Pelo fato das crianças e dos adolescentes geralmente não terem conhecimentos para responder adequadamente as perguntas de um histórico médico, os pais devem participar do preenchimento do mesmo.
Exame Físico
- Os sinais indicativos da síndrome de Marfan são: estatura elevada, braços e dedos longos, externo afundado, e arcada palatina alta. O diagnóstico da síndrome de Marfan é caracterizado pelo deslocamento da retina, imagem visual desfocada, e dificuldade de ouvir alguns sons.
- Atletas que apresentam um ruído cardíaco desarmônico deve ser encaminhado ao cardiologista. - Este fato torna-se mais importante quando o ruído pode ser audível com alta intensidade quando o estetoscópio é colocado nas costas, quando o ruído fica abafado, quando o paciente está sentado, quando os músculos abdominais são contraídos e a respiração “presa” ou ainda quando surgir qualquer ruído anormal.
- Deve ser medida a pressão arterial e o pulso femural para descartar um possível estreitamento aórtico. O pulso arterial bifásico sugere a possibilidade de um coração aumentado (hipertrófico).

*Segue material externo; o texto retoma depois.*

(** [make([]string, n)]: the runtime refuses a negative length and one whose
    array does not fit the address space of 2^48 bytes (a string header is 16
    bytes). *)
Definition make_strings (n : Z) : ret (list string) :=
  if decide (0 ≤ n ≤ 2 ^ 44)%Z then Ret (replicate (Z.to_nat n) "")
  else Panics "makeslice: len out of range".

(** [for _, chunk := range fileInfoResp.Chunks { chunks[chunk.ChunkID] = chunk.ChunkBlobUrl }] *)
Fixpoint store_loop (chunks : list string) (entries : list (string * FilesWithChunks)) :
    ret (list string) :=
  match entries with
  | [] => Ret chunks
  | (_, chunk) :: rest =>
    match store chunks (fwc_ChunkID chunk) (fwc_ChunkBlobUrl chunk) with
    | Ret chunks => store_loop chunks rest
    | Panics why => Panics why
    end
  end.

Section service.
Context `{E : Env} `{MR : MapRange} `{Q : Queuer} `{G : Gob CacheMetadata}.
Context (mq tq : QueryMapper).

Definition GetFileChunks (fileID : string) : Go (res FilesWithChunks) :=
  filesWithChunks ← MetadataRepository_SelectFiles mq [Some fileID];
  match filesWithChunks with
  | Err _ => mret (Err "internal_error:2025:500")
  | Val [] => mret (Err "not_found:2027:404")
  | Val (file :: _) => mret (Val file)
  end.

(** The last record with the identifier is the one the loop keeps. *)
Definition ListOrderedFileChunks (fileID userID : string) :
    Go (res (list string * FileInfoResponse)) :=
  filesWithChunks ← MetadataRepository_SelectFiles mq [Some fileID];
  match filesWithChunks with
  | Err _ => mret (Err "internal_error:2025:500")
  | Val filesWithChunks =>
    let filesWithChunks :=
      rho_Filter filesWithChunks (λ chunk _, bool_decide (fwc_UserID chunk = userID)) in
    metadataResponses ← eval (BuildFilesInfoResponse (Some <$> filesWithChunks));
    match metadataResponses with
    | [] => mret (Err "file_corrupted:2045:500")
    | _ =>
      let fileInfoResp :=
        foldl (λ found resp, if decide (fir_ID resp = fileID) then Some resp else found)
          None metadataResponses in
      match fileInfoResp with
      | None => mret (Err "file_not_found:2046:500")
      | Some fileInfoResp =>
        chunks ← eval (make_strings (fir_NChunks fileInfoResp));
        chunks ← eval (store_loop chunks (range (fir_Chunks fileInfoResp)));
        mret (Val (chunks, fileInfoResp))
      end
    end
  end.
Lemma wp_EnsureDir path w (Q : ret (option error) → World → Prop) :
  (∀ e w', later w w' → ¬ no_fault → Q (Ret (Some e)) w') →
  (∀ w', later w w' → Q (Ret None) w') →
  wp (EnsureDir path) w Q.
Proof.
  intros He Hv. unfold EnsureDir. wp_go; simplify_eq;
    solve [apply He; [solve_later | intros ?; quiet] | apply Hv; solve_later].
Qed.

Lemma wp_os_Create path w (Q : ret (option error) → World → Prop) :
  (∀ e w', later w w' → ¬ no_fault → Q (Ret (Some e)) w') →
  (∀ w', later (world_with_fs (<[path := ""]> (w_fs w)) w) w' → Q (Ret None) w') →
  wp (os_Create path) w Q.
Proof.
  intros He Hv. unfold os_Create. wp_go; simplify_eq;
    solve [apply He; [solve_later | intros ?; quiet] | apply Hv; solve_later].
Qed.

Lemma wp_SeekStart r w (Q : ret ReadSeeker → World → Prop) :
  (∀ w', later w w' → ¬ no_fault → Q (Ret r) w') →
  (∀ w', later w w' → Q (Ret (set_pos 0 r)) w') →
  wp (SeekStart r) w Q.
Proof.
  intros He Hv. unfold SeekStart. wp_go. destruct (fault (w_tick w)) eqn:Hf.
  - apply He; [solve_later | intros ?; quiet].
  - apply Hv. solve_later.
Qed.

Lemma wp_io_Copy r w (Q : ret (string * ReadSeeker * option error) → World → Prop) :
  (∀ got pos e w', later w w' → fault (w_tick w) = Some e →
    Q (Ret (got, set_pos pos r, Some e)) w') →
  (∀ pos w', later w w' → fault (w_tick w) = None →
    Q (Ret (sdrop (rs_pos r) (rs_data r), set_pos pos r, None)) w') →
  wp (io_Copy r) w Q.
Proof.
  intros He Hv. unfold io_Copy. wp_go. destruct (fault (w_tick w)) eqn:Hf.
  - apply He; [solve_later | done].
  - apply Hv; [solve_later | done].
Qed.

Lemma wp_UpdateChunk dir f chunk w (Q : ret (res string) → World → Prop) :
  let path := chunk_file dir f (cf_chunkID chunk) in
  (∀ e w', later w w' → ¬ no_fault → Q (Ret (Err e)) w') →
  (∀ got w', later (world_with_fs (<[path := got]> (w_fs w)) w) w' → ¬ no_fault →
    Q (Ret (Val "")) w') →
  (∀ got w', later (world_with_fs (<[path := got]> (w_fs w)) w) w' →
    got = rs_data (cf_data chunk) ∨ ¬ no_fault → Q (Ret (Val path)) w') →
  wp (UpdateChunk (abs_path dir) f chunk) w Q.
Proof.
  intros path He Hempty Hv. unfold UpdateChunk. fold path. wp_step. apply wp_EnsureDir.
  { intros e w1 ? ?. later_subst. wp_go. apply He; [solve_later | done]. }
  intros w1 ?. wp_step. apply wp_os_Create.
  { intros e w2 ? ?. later_subst. wp_go. apply He; [solve_later | done]. }
  intros w2 ?. cbv beta iota.
  (* the file is created; from here on nothing but it changes *)
  assert (Hstore : ∀ got w4, later w2 w4 →
    later (world_with_fs (<[path := got]> (w_fs w)) w)
          (world_with_fs (<[path := got]> (w_fs w4)) w4)).
  { intros got w4 ?. later_subst. simpl. rewrite insert_insert_eq. solve_later. }
  wp_step. apply wp_SeekStart; intros; wp_step; apply wp_io_Copy; intros; wp_step; simpl;
    apply wp_SeekStart; intros; wp_step; apply wp_io_Copy; intros; wp_go; simplify_eq/=;
    first
      [ (* the last copy failed *)
        eapply Hempty; [apply Hstore; solve_later | intros ?; quiet]
      | eapply Hv; [apply Hstore; solve_later | first [by right | by left]] ].
Qed.

End localfs_rules.

(** (C17) Storing a chunk touches the file of that chunk and no other: after
    [UpdateChunk] for chunk [c] of file [f], whatever fails, every file of the
    disk other than <dir>/<f>/<c> is as it was, the paths of two different
    chunks (of one file or of two) are different, and neither the tables nor
    the cache change.  When nothing fails the file holds the bytes of the part,
    from its start and in full, and the path is returned.  [dir] is an absolute
    directory as [filepath.Abs] returns it, and [f] is one path component. *)
Theorem UpdateChunk_isolated `{E : Env} `{OS : OsEnv} dir f chunk w :
  plain_dir dir → plain f = true →
  wp (UpdateChunk (abs_path dir) f chunk) w (λ r w',
    (∀ f2 c2, plain f2 = true → (f2, c2) ≠ (f, cf_chunkID chunk) →
      chunk_file dir f2 c2 ≠ chunk_file dir f (cf_chunkID chunk)) ∧
    (∀ p, p ≠ chunk_file dir f (cf_chunkID chunk) → w_fs w' !! p = w_fs w !! p) ∧
    w_db w' = w_db w ∧ w_cache w' = w_cache w ∧
    (no_fault →
      r = Ret (Val (chunk_file dir f (cf_chunkID chunk))) ∧
      w_fs w' !! chunk_file dir f (cf_chunkID chunk) = Some (rs_data (cf_data chunk)))).
Proof.
  intros Hd Hf.
  assert (Hinj : ∀ f2 c2, plain f2 = true → (f2, c2) ≠ (f, cf_chunkID chunk) →
    chunk_file dir f2 c2 ≠ chunk_file dir f (cf_chunkID chunk)).
  { intros f2 c2 Hf2 Hne [-> ->]%chunk_file_inj; done. }
  apply wp_UpdateChunk; intros; later_subst; (split; [done |]); split_and!; simpl; try done.
  all: try (intros p Hp; by rewrite lookup_insert_ne).
  intros ?. rewrite lookup_insert_eq. split; [done |]. by destruct_or!; subst.
Qed.

Definition sample_os : OsEnv :=
  {| os_IsExist e := bool_decide (e = "file exists"); os_IsDir n p := true; os_moved n := 2 |}.

Definition sample_part (data : string) : ReadSeeker := {| rs_data := data; rs_pos := 0 |}.

Lemma UpdateChunk_isolated_witness :
  wp (UpdateChunk (E := quiet_env) (OS := sample_os) (abs_path ["srv"; "data"]) "F2"
        (NewChunkedFile (sample_part "hello") 1%Z)) sample_world (λ r w',
    r = Ret (Val "/srv/data/F2/1") ∧ w_fs w' !! "/srv/data/F2/1" = Some "hello" ∧
    w_db w' = sample_db).
Proof.
  eapply wp_mono.
  - apply (UpdateChunk_isolated (E := quiet_env) (OS := sample_os) ["srv"; "data"] "F2"
      (NewChunkedFile (sample_part "hello") 1%Z) sample_world);
      [split; [done | by repeat constructor] | by vm_compute].
  - intros r w' (_ & _ & Hdb & _ & H). destruct (H (λ _, eq_refl)) as [-> Hfs]. done.
Defined.
(* ===== verification/Changelog.v ===== *)
(** The changelog worker: packages core/supervisors (metadata.changelog.go),
    core/notifiers (metadata.go) and core/workers (metadata.manualreconcile.go).
    A message per finished upload is taken from the queue, the version is
    completed and made current, and the devices of the user are notified. *)
From S2P Require Import Prelude GoStd Model World Squirtle Queries Tokens.
From S2P Require Import FilesRepo Queue Gob FilesInfo Reconstruct.

(** * core/notifiers/metadata.go *)

Record PayloadMap := {
  pm_payload : Payload;
  pm_userID : string;
}.

Section notifier.
Context `{E : Env} `{Q : Queuer} `{GE : Gob MetadataUpdateStatusEvent}.

Fixpoint notify_loop (payloads : list (option PayloadMap)) : Go (list Payload) :=
  match payloads with
  | [] => mret []
  | None :: rest => notify_loop rest
  | Some payload :: rest =>
    err ← EnqueueMsg (pm_userID payload) (pm_payload payload);
    failed ← notify_loop rest;
    mret (match err with Some _ => pm_payload payload :: failed | None => failed end)
  end.

(** The error of a partial failure carries no [Err]. *)
Definition Notify (events : list MetadataUpdateStatusEvent) : Go (option PartialError) :=
  let payloads := rho_Map events (λ data _,
    match gob_Encode data with
    | Err _ => None
    | Val buf => Some {| pm_payload := payload buf; pm_userID := ev_UserID data |}
    end) in
  failed ← notify_loop payloads;
  match failed with
  | [] => mret None
  | _ => mret (Some {| pe_Err := None; pe_Failed := failed |})
  end.

End notifier.

(** * core/supervisors/metadata.changelog.go *)

Section executor.
Context `{E : Env} `{MR : MapRange}.
Context (mq cq : QueryMapper).

(** The rows of the chunks a version takes over. *)
Fixpoint filler_loop (thisFile : FileInfoResponse) (entries : list (string * FilesWithChunks)) :
    Go (list UserFile) :=
  match entries with
  | [] => mret []
  | (_, chunk) :: rest =>
    now ← NewTimestamp;
    chunks ← filler_loop thisFile rest;
    mret ({| uf_UserID := fir_UserID thisFile; uf_FileID := fir_ID thisFile;
             uf_ChunkID := fwc_ChunkID chunk; uf_ChunkBlobUrl := fwc_ChunkBlobUrl chunk;
             uf_ChunkHash := fwc_ChunkHash chunk; uf_NextChunkID := fwc_NextChunkID chunk;
             uf_CreatedAt := now; uf_UpdatedAt := now |} :: chunks)
  end.
(** A worker changes; what holds of the pool, the dispatcher and the benches is
    said for the one that changes. *)
Lemma PInv_worker n p p' i w w' :
  PInv n p → p_workers p !! i = Some w →
  p_workers p' = <[i := w']> (p_workers p) →
  p_taken p' = p_taken p →
  ch_cap (p_pool p') = ch_cap (p_pool p) ∧ ch_closed (p_pool p') = ch_closed (p_pool p) →
  NoDup (ch_buf (p_pool p')) →
  (∀ k, k ∈ ch_buf (p_pool p') → k ≠ i → k ∈ ch_buf (p_pool p)) →
  (i ∈ ch_buf (p_pool p') → ch_buf (Bench w') = [] ∧ at_rest w') →
  (∀ k job, p_dispatch p' = AtGive k job →
     p_dispatch p = AtGive k job ∧ (k ∉ ch_buf (p_pool p')) ∧
     (k = i → ch_buf (Bench w') = [] ∧ at_rest w')) →
  worker_ok w' →
  (∃ l, p_processed p' ≡ₚ p_processed p ++ l ∧
     held_by_dispatch (p_dispatch p) ++ held w ≡ₚ l ++ held_by_dispatch (p_dispatch p') ++ held w') →
  PInv n p'.
Proof.
  intros [Hn [? ?] ? Hf Hg Hok Hj] Hi Hw Ht [Hcap Hcl] Hnd Hin Hi' Hd Hok' (l & Hp & Hh).
  assert (Hfree : ∀ k, free p k → (k = i → ch_buf (Bench w') = [] ∧ at_rest w') → free p' k).
  { intros k Hk Hki. destruct (decide (k = i)) as [->|Hne].
    - destruct (Hki eq_refl). exists w'. rewrite Hw. split; [| done].
      apply list_lookup_insert_eq. by eapply lookup_lt_Some.
    - destruct Hk as (v & ? & ?). exists v. by rewrite Hw, list_lookup_insert_ne. }
  split.
  - by rewrite Hw, length_insert.
  - by rewrite Hcap, Hcl.
  - done.
  - intros k Hk. destruct (decide (k = i)) as [->|Hne].
    + destruct (Hi' Hk). exists w'. rewrite Hw. split; [| done].
      apply list_lookup_insert_eq. by eapply lookup_lt_Some.
    + apply Hfree; [apply Hf; auto | done].
  - intros k job Hk. destruct (Hd k job Hk) as (Hk' & ? & ?).
    destruct (Hg k job Hk'). split; [by apply Hfree | done].
  - intros k v Hk. rewrite Hw in Hk.
    apply list_lookup_insert_Some in Hk as [(-> & -> & _)|[_ Hk]]; [done | by eapply Hok].
  - destruct (workers_split _ _ _ Hi) as (rest & Hr & Hr').
    rewrite Ht, Hj, Hp. unfold in_flight. rewrite Hw, Hr, (Hr' w').
    transitivity (p_processed p ++ (held_by_dispatch (p_dispatch p) ++ held w) ++ rest);
      [solve_Permutation |]. rewrite Hh. solve_Permutation.
Qed.

Lemma PInv_surroundings n e p p' : surroundings e p = Some p' → PInv n p → PInv n p'.
Proof.
  intros H HI. destruct e; simpl in H; try done.
  - apply bind_Some in H as (c & _ & [= <-]). by destruct HI.
  - apply bind_Some in H as (c & _ & [= <-]). by destruct HI.
  - injection H as <-. by destruct HI.
  - apply bind_Some in H as (w & Hw & H). apply bind_Some in H as ([r c] & Hr & [= <-]).
    apply goes_recv in Hr as (_ & Hc & _). pose proof (pi_ok n p HI _ _ Hw) as [? ? Hres].
    eapply (PInv_worker n p _ i); try done; try apply HI.
    + intros k. by destruct (pi_free n p HI i k) as (v & Hv & ?); simplify_eq.
    + intros k job Hk. destruct (pi_give n p HI k job Hk) as [(v & Hv & ?) ?].
      split_and!; [done.. |]. intros ->. by simplify_eq.
    + split; simpl; [done.. |]. by rewrite Hc.
    + exists []. by rewrite app_nil_r.
  - case_decide; simplify_eq. by destruct HI.
Qed.

(** Whoever is in the pool or in the dispatcher's hand is free; so a worker that
    is busy, or has a job on its bench, is in neither. *)
Lemma busy_not_pool n p i w :
  PInv n p → p_workers p !! i = Some w → ch_buf (Bench w) ≠ [] ∨ ¬ at_rest w →
  (i ∉ ch_buf (p_pool p)) ∧ ∀ job, p_dispatch p ≠ AtGive i job.
Proof.
  intros HI Hw Hb. split.
  - intros Hin. destruct (pi_free n p HI i Hin) as (v & Hv & ? & ?). simplify_eq. tauto.
  - intros job Hd. destruct (pi_give n p HI i job Hd) as [(v & Hv & ? & ?) _]. simplify_eq. tauto.
Qed.

Lemma PInv_Dispatch n e p p' : Dispatch e p = Some p' → PInv n p → PInv n p'.
Proof.
  unfold Dispatch. intros H HI. destruct (p_dispatch p) as [|job|k job|] eqn:Hd; destruct e; try done.
  - apply bind_Some in H as ([r c] & _ & [= <-]).
    destruct HI as [? ? ? ? ? ? Hj]. split; simpl; try done. unfold in_flight in *. simpl in *.
    rewrite Hd in Hj. rewrite Hj. simpl. solve_Permutation.
  - destruct (p_done p); simplify_eq. destruct HI as [? ? ? ? ? ? Hj]. split; simpl; try done.
    unfold in_flight in *. simpl in *. by rewrite Hd in Hj.
  - apply bind_Some in H as ([r c] & Hr & H). apply bind_Some in H as (k & Hk & [= <-]).
    simpl in Hk. subst r. apply goes_recv in Hr as (Hcap & Hcl & Hb).
    destruct HI as [? [? ?] Hnd Hf Hg ? Hj]. rewrite Hb in *. apply NoDup_cons in Hnd as [Hnin ?].
    split; simpl; try done.
    + by rewrite Hcap, Hcl.
    + intros i Hi. apply Hf. by right.
    + intros i j [= <- <-]. split; [apply Hf; by left | done].
    + unfold in_flight in *. simpl in *. by rewrite Hd in Hj.
  - apply bind_Some in H as (w & Hw & H). apply bind_Some in H as (c & Hc & [= <-]).
    apply goes_send in Hc as (Hcap & Hcl & Hop & Hlen & Hb).
    destruct (pi_give n p HI k job Hd) as [(v & Hv & Hbe & Hat) Hnin]. simplify_eq.
    pose proof (pi_ok n p HI _ _ Hw) as [(Hc1 & _ & _) ? ?].
    eapply (PInv_worker n p _ k); try done; try apply HI.
    + split; simpl; [| done..]. split_and!; [by rewrite Hcap | by rewrite Hcl |].
      rewrite Hb, Hbe. simpl. lia.
    + exists []. rewrite app_nil_r. split; [done |]. rewrite Hd. unfold held. simpl.
      rewrite Hb, Hbe. simpl. destruct (w_at w); solve_Permutation.
Qed.

(** A worker that is busy changes. *)
Lemma PInv_busy n p p' i w w' :
  PInv n p → p_workers p !! i = Some w → ch_buf (Bench w) ≠ [] ∨ ¬ at_rest w →
  p_workers p' = <[i := w']> (p_workers p) → p_pool p' = p_pool p →
  p_dispatch p' = p_dispatch p → p_taken p' = p_taken p → worker_ok w' →
  (∃ l, p_processed p' ≡ₚ p_processed p ++ l ∧ held w ≡ₚ l ++ held w') →
  PInv n p'.
Proof.
  intros HI Hw Hb Hws Hp Hd Ht Hok (l & Hl & Hh).
  destruct (busy_not_pool n p i w HI Hw Hb) as [Hin Hgive].
  eapply (PInv_worker n p p' i); try done; rewrite ?Hp, ?Hd; try done; try apply HI.
  - intros k job Hk. destruct (pi_give n p HI k job Hk) as [_ ?]. split_and!; [done.. |].
    intros ->. by apply Hgive in Hk.
  - exists l. split; [done |]. rewrite Hh. solve_Permutation.
Qed.

Lemma bench_empty w : worker_ok w → ¬ at_rest w → ch_buf (Bench w) = [].
Proof.
  intros [_ Hr _] Hat. destruct (ch_buf (Bench w)); [done |]. by destruct Hat; apply Hr.
Qed.

Lemma PInv_leave n p p' i w :
  worker_leave i w p = Some p' → p_workers p !! i = Some w →
  (w_at w = AtSelect ∨ ∃ r, w_at w = AtResult r) → PInv n p → PInv n p'.
Proof.
  intros H Hw Hat HI. apply bind_Some in H as (c & _ & [= <-]).
  pose proof (pi_ok n p HI _ _ Hw) as [? ? ?].
  eapply (PInv_worker n p _ i); try done; try apply HI.
  - intros Hin. destruct (pi_free n p HI i Hin) as (v & Hv & ? & ?). simplify_eq.
    split; [done | by right].
  - intros k job Hk. destruct (pi_give n p HI k job Hk) as [(v & Hv & ? & ?) ?].
    split_and!; [done.. |]. intros ->. simplify_eq. split; [done | by right].
  - split; simpl; [done | by right | done].
  - exists []. rewrite app_nil_r. split; [done |]. unfold held. simpl.
    by destruct Hat as [-> |[r ->]].
Qed.

Lemma PInv_Worker n e p p' : Worker_Start e p = Some p' → PInv n p → PInv n p'.
Proof.
  intros H HI. destruct e; try done; simpl in H; apply bind_Some in H as (w & Hw & H);
    pose proof (pi_ok n p HI _ _ Hw) as Hok.
  - destruct (w_at w) eqn:Hat; try done. apply bind_Some in H as (c & Hc & [= <-]).
    apply goes_send in Hc as (Hcap & Hcl & _ & _ & Hb).
    assert (Hnr : ¬ at_rest w) by (unfold at_rest; rewrite Hat; by intros []).
    destruct (busy_not_pool n p i w HI Hw) as [Hin Hgive]; [by right |].
    pose proof (bench_empty w Hok Hnr) as Hbe.
    eapply (PInv_worker n p _ i); try done; simpl; rewrite ?Hb.
    + apply NoDup_app. split_and!; [apply HI | | apply NoDup_singleton].
      by intros k ? ->%list_elem_of_singleton.
    + by intros k [?|?%list_elem_of_singleton]%elem_of_app.
    + intros _. split; [done | by left].
    + intros k job Hk. destruct (pi_give n p HI k job Hk) as [_ ?].
      assert (k ≠ i) by (intros ->; by apply Hgive in Hk).
      split_and!; [done | | done]. by intros [?|?%list_elem_of_singleton]%elem_of_app.
    + destruct Hok as [? ? Hres]. split; simpl; [done | by left |]. intros _. apply Hres.
      by rewrite Hat.
    + exists []. rewrite app_nil_r. split; [done |]. unfold held. simpl. by rewrite Hat.
  - destruct (w_at w) eqn:Hat; try done. apply bind_Some in H as ([r c] & Hr & H).
    apply bind_Some in H as (job & Hj & [= <-]). simpl in Hj. subst r.
    apply goes_recv in Hr as (Hcap & Hcl & Hb). destruct Hok as [(? & ? & Hlen) ? Hres].
    rewrite Hb in Hlen. simpl in Hlen. assert (ch_buf c = []) as Hc by (destruct (ch_buf c); [done | simpl in *; lia]).
    eapply (PInv_busy n p _ i w); try done; [left; by rewrite Hb | |].
    + split; simpl; [| by rewrite Hc |].
      * rewrite Hcap, Hcl, Hc. split_and!; [done.. | simpl; lia].
      * intros _. apply Hres. by rewrite Hat.
    + exists []. rewrite app_nil_r. split; [done |]. unfold held. simpl. by rewrite Hb, Hc, Hat.
  - destruct (w_at w) as [| |job| |] eqn:Hat; try done. injection H as <-.
    assert (Hnr : ¬ at_rest w) by (unfold at_rest; rewrite Hat; by intros []).
    pose proof (bench_empty w Hok Hnr) as Hbe. destruct Hok as [? ? Hres].
    eapply (PInv_busy n p _ i w); try done; [by right | |].
    + split; simpl; [done | by rewrite Hbe |]. intros _. apply Hres. by rewrite Hat.
    + exists [job]. split; [done |]. unfold held. simpl. rewrite Hbe, Hat. by destruct captureResult.
  - destruct (w_at w) as [| | |v|] eqn:Hat; try done. apply bind_Some in H as (c & Hc & [= <-]).
    apply goes_send in Hc as (_ & Hcl & Hop & _).
    assert (Hnr : ¬ at_rest w) by (unfold at_rest; rewrite Hat; by intros []).
    pose proof (bench_empty w Hok Hnr) as Hbe. destruct Hok as [? ? Hres].
    eapply (PInv_busy n p _ i w); try done; [by right | |].
    + split; simpl; [done | by rewrite Hbe |]. by rewrite Hcl.
    + exists []. rewrite app_nil_r. split; [done |]. unfold held. simpl. by rewrite Hbe, Hat.
  - destruct (w_at w) eqn:Hat; try done. unfold Worker_Stop in H. case_decide; [| done].
    apply bind_Some in H as (p1 & H & [= <-]).
    eapply PInv_leave in H; [by destruct H | done | by left | done].
  - destruct (p_done p); [| done].
    destruct (w_at w) eqn:Hat; try done; (eapply PInv_leave in H; [done | done | rewrite Hat; eauto | done]).
Qed.

Lemma PInv_step n e p p' : pool_step e p = Some p' → PInv n p → PInv n p'.
Proof.
  unfold pool_step. destruct (surroundings e p) eqn:Hs; [| destruct (Dispatch e p) eqn:Hd].
  - intros [= <-]. by eapply PInv_surroundings.
  - intros [= <-]. by eapply PInv_Dispatch.
  - by apply PInv_Worker.
Qed.

Lemma pool_reach_Inv n m p : pool_reach (NewWorkerPool n m) p → PInv n p.
Proof.
  assert (∀ p0 p, pool_reach p0 p → PInv n p0 → PInv n p) as Hk.
  { induction 1 as [|p1 p2 p3 [e He] _ IH]; [done |]. intros. eapply IH, PInv_step; done. }
  intros Hr. eapply Hk, PInv_init. done.
Qed.

Lemma NoDup_indices_room n (l : list nat) i :
  NoDup l → (∀ k, k ∈ l → k < n) → i < n → i ∉ l → length l < n.
Proof.
  intros Hnd Hl Hi Hin.
  assert (length (i :: l) ≤ length (seq 0 n)) as Hlen.
  { apply submseteq_length, NoDup_submseteq; [by constructor |].
    intros k [->|Hk]%elem_of_cons; apply elem_of_seq; [lia | apply Hl in Hk; lia]. }
  rewrite length_seq in Hlen. simpl in Hlen. lia.
Qed.

(** What a worker that is at [Pool <- w.Bench] finds. *)
Lemma pool_room n p i w :
  PInv n p → p_workers p !! i = Some w → w_at w = AtPut →
  length (ch_buf (p_pool p)) < n.
Proof.
  intros HI Hw Hat. apply (NoDup_indices_room n _ i); [apply HI | | |].
  - intros k (v & Hv%lookup_lt_Some & _)%(pi_free n p HI). by rewrite <- (pi_workers n p HI).
  - rewrite <- (pi_workers n p HI). by eapply lookup_lt_Some.
  - eapply busy_not_pool; [done.. |]. right. unfold at_rest. rewrite Hat. by intros [].
Qed.
End pool.

Arguments pool_reach {E V} zero processorFunc captureResult.
Arguments pool_run {E V} zero processorFunc captureResult.
Arguments pool_step {E V} zero processorFunc captureResult.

O enfoque no histórico familiar com ênfase aos problemas cardíacos e o meticuloso exame clínico, com especial atenção aos pontos assinalados acima, pode fornecer um diagnostico rápido e rotineiro sobre as condições físicas dos atletas. Qualquer problema ou dúvida deve ser levada ao cardiologista antes de permitir que o atleta inicie um programa de treinamento mais vigoroso.